The foraging strategy of traplining hummingbirds has important consequences for the spatial patterns of pollen flow. Long-distance foraging patterns allow trapliners to visit multiple forest fragments during a single bout (Taylor and White, 2007; Volpe et al., 2014), likely increasing pollen flow between them and thus reducing pollen pool differentiation among sites ( Figure 2E ). Also, it is difficult for trapliners to visit multiple neighboring plants due to the aggressive behavior of territorial hummingbirds (personal field observation). Therefore, traplining hummingbirds are unlikely to contribute substantially to local pollination. Finally, the fidelity of traplining hummingbirds to specific plants or inflorescences reduces the chances that neighboring plants receive pollen from the same father, thus increasing pollen pool differentiation among mothers within sites ( Figure 2C ).
In our system, the landscape genetic signature of pollination by traplining hummingbirds may be promoted by two factors: (1) the flowering phenology of H. tortuosa in which a limited number of flowers per inflorescence offer fresh nectar rewards every day (Stiles, 1975; Dobkin, 1984); and (2) the presence of a pollinator recognition mechanism (Betts et al., 2015). Field experiments showed that pollen tube growth in H. tortuosa occurred when flowers were visited by traplining hummingbirds but was reduced significantly when visits were made by territorial hummingbirds (Betts et al., 2015). Based on these ecological experiments, we expected that traplining hummingbirds, and not territorial pollinators, would be largely responsible for successful pollination (Betts et al., 2015). We found that our estimates of pollen pool differentiation are consistent with this expectation, as the landscape genetic signature of pollination by traplining hummingbirds shown here confirms that effective pollen transfer is largely due to these species.
Although previous work in this system showed that territorial hummingbirds can contribute to pollen tube growth (Betts et al., 2015), our results suggest that these species contribute little to realized seed production. Based on their foraging strategy, territorial hummingbirds are expected to spatially restrict pollen flow (< 100 m), leading to increased pollen transfer among neighboring plants and reduced pollen flow between fragments (Hadley et al., 2017). This scenario should not increase the differentiation of pollen pools sampled by neighboring mothers ( Figure 2B ) but result in increased pollen pool differentiation among sites ( Figure 2D ). However, our results suggest the opposite, as we found high levels of pollen pool differentiation among mothers within sites and lower levels of pollen pool differentiation among sites ( Tables 1A–C ). Thus, the absence of a landscape genetic signature of pollination by territorial hummingbirds suggests that these pollinators do not contribute significantly to successful pollination in H. tortuosa.

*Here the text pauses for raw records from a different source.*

(* ===== verification/AuditLog.v ===== *)
(** * The audit log

    [src/scheduler/internal/middleware/audit.go], [service/audit_log.go] and
    [handler/audit_log.go]: what requests are recorded, the goroutines that
    write the entries, the list, the removal of old entries and the setting
    that says how long they are kept.  An entry in memory has a time, a row of
    the table the text of one ([GoTime]); the local zone is [zone].  The
    database picks the rows of [SELECT ... LIMIT 1000] ([pick], laws in
    [pick_ok]), and the driver turns the column into a time ([toTime]).  The
    deadline of a context is a test before each batch ([cancelled]). *)
From Stdlib Require Import Ascii.
From S2P Require Import Prelude Sql Text GoTime SystemConfig.

(** ** Entries *)
Record AuditLog (T : Type) : Type := mkAuditLog {
  al_ID : Z; al_UserID : option Z; al_Username : string; al_RealName : string; al_Role : string; al_DomainID : option Z;
  al_Action : string; al_Resource : string; al_ResourceID : string; al_ResourceName : string; al_Status : string;
  al_ResponseCode : Z; al_IPAddress : string; al_UserAgent : string; al_RequestMethod : string; al_RequestPath : string;
  al_Detail : string; al_CreatedAt : T;
}.
Arguments mkAuditLog {T}.
Arguments al_ID {T}.
Arguments al_UserID {T}.
Arguments al_Username {T}.
Arguments al_RealName {T}.
Arguments al_Role {T}.
Arguments al_DomainID {T}.
Arguments al_Action {T}.
Arguments al_Resource {T}.
Arguments al_ResourceID {T}.
Arguments al_ResourceName {T}.
Arguments al_Status {T}.
Arguments al_ResponseCode {T}.
Arguments al_IPAddress {T}.
Arguments al_UserAgent {T}.
Arguments al_RequestMethod {T}.
Arguments al_RequestPath {T}.
Arguments al_Detail {T}.
Arguments al_CreatedAt {T}.
(** The same entry under another id and with another time. *)
Definition with_id_time {T U} (id : Z) (t : U) (e : AuditLog T) : AuditLog U :=
  mkAuditLog id (al_UserID e) (al_Username e) (al_RealName e) (al_Role e) (al_DomainID e) (al_Action e) (al_Resource e)
    (al_ResourceID e) (al_ResourceName e) (al_Status e) (al_ResponseCode e) (al_IPAddress e) (al_UserAgent e)
    (al_RequestMethod e) (al_RequestPath e) (al_Detail e) t.

(** The table, the goroutines with an entry to write, the settings. *)
Record audit : Type := mkAudit { audit_logs : table (AuditLog string); writing : list (AuditLog Z); settings : conf }.
Definition put_logs (t : table (AuditLog string)) (s : audit) : audit := mkAudit t (writing s) (settings s).
Definition put_writing (l : list (AuditLog Z)) (s : audit) : audit := mkAudit (audit_logs s) l (settings s).
Definition put_settings (c : conf) (s : audit) : audit := mkAudit (audit_logs s) (writing s) c.
Definition on_logs {A} : M (table (AuditLog string)) A → M audit A := zoom audit_logs put_logs.
Definition on_settings {A} : M conf A → M audit A := zoom settings put_settings.
(** The fields of the current task that [Update] overwrites before it looks at
    [is_enabled]. *)
Definition updated_retries (req : UpdateRequest) (old : Z) : Z :=
  if 0 <=? ur_RetryCount req then at_most 10 (ur_RetryCount req)
  else if 0 <=? ur_RetryMax req then at_most 10 (ur_RetryMax req) else old.
Definition updated_interval (req : UpdateRequest) (count old : Z) : Z :=
  let n := if 0 <=? ur_RetryInterval req then at_most 3600 (ur_RetryInterval req)
           else if 0 <=? ur_RetryDelaySeconds req then at_most 3600 (ur_RetryDelaySeconds req) else old in
  if (0 <? count) && (n <=? 0) then 5 else n.
Definition apply_update (req : UpdateRequest) (t : Task) : Task :=
  let count := updated_retries req (RetryCount t) in
  mkTask (t_ID t) (if bool_decide (ur_Name req = "") then t_Name t else ur_Name req)
    (if bool_decide (ur_Type req = "") then t_Type t else ur_Type req)
    (default (t_Config t) (ur_Config req))
    (if bool_decide (ur_CronExpression req = "") && bool_decide (ur_Config req = None) then CronExpression t else ur_CronExpression req)
    (if 0 <=? ur_TimeoutSeconds req then at_most 86400 (ur_TimeoutSeconds req) else TimeoutSeconds t)
    count (updated_interval req count (RetryInterval t)) (t_IsEnabled t) (t_Status t) (t_DomainID t) (WebhookID t) (WebhookEvents t)
    (AssignedExecutorID t) (CreatedBy t) (t_CreatedAt t) (t_UpdatedAt t).
(** The rest of the fields. *)
Definition apply_rest (req : UpdateRequest) (isEnabled : bool) (t : Task) : Task :=
  mkTask (t_ID t) (t_Name t) (t_Type t) (t_Config t) (CronExpression t) (TimeoutSeconds t) (RetryCount t) (RetryInterval t)
    isEnabled (t_Status t) (if 0 <? ur_DomainID req then ur_DomainID req else t_DomainID t)
    (default (WebhookID t) (ur_WebhookID req)) (default (WebhookEvents t) (ur_WebhookEvents req))
    (default (AssignedExecutorID t) (ur_AssignedExecutorID req)) (CreatedBy t) (t_CreatedAt t) (t_UpdatedAt t).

Alternatively, increased pollen pool differentiation among mothers within sites could potentially arise when analyzing selfed seeds or non-independent pollination events that may increase the degree of correlated paternity between seeds from the same fruit, leading to spurious pollen pool differentiation. However, our hierarchical AMOVA model that included a single randomly chosen outcrossed seed per fruit ( Table 1A ) confirmed that even after accounting for non-independent pollination events and selfing, neighboring mothers sample pollen pools that are genetically distinct, more so than the local pollen pools sampled at different sites. This further supports the hypothesis that hierarchical patterns of pollen pool differentiation in H. tortuosa bear the landscape genetic signature of pollination by traplining hummingbirds. Additionally, the estimated rates of outcrossing (t m , t s), correlated paternity (r p), and selfing (10%) confirmed that the proportions of selfed seeds and full sibs are low, as expected under pollination by trapliners. Finally, we found no evidence of strong spatial genetic structure or inbreeding in the mother generation. Thus, we deem the potential to overestimate Φ statistics in our analysis to be low.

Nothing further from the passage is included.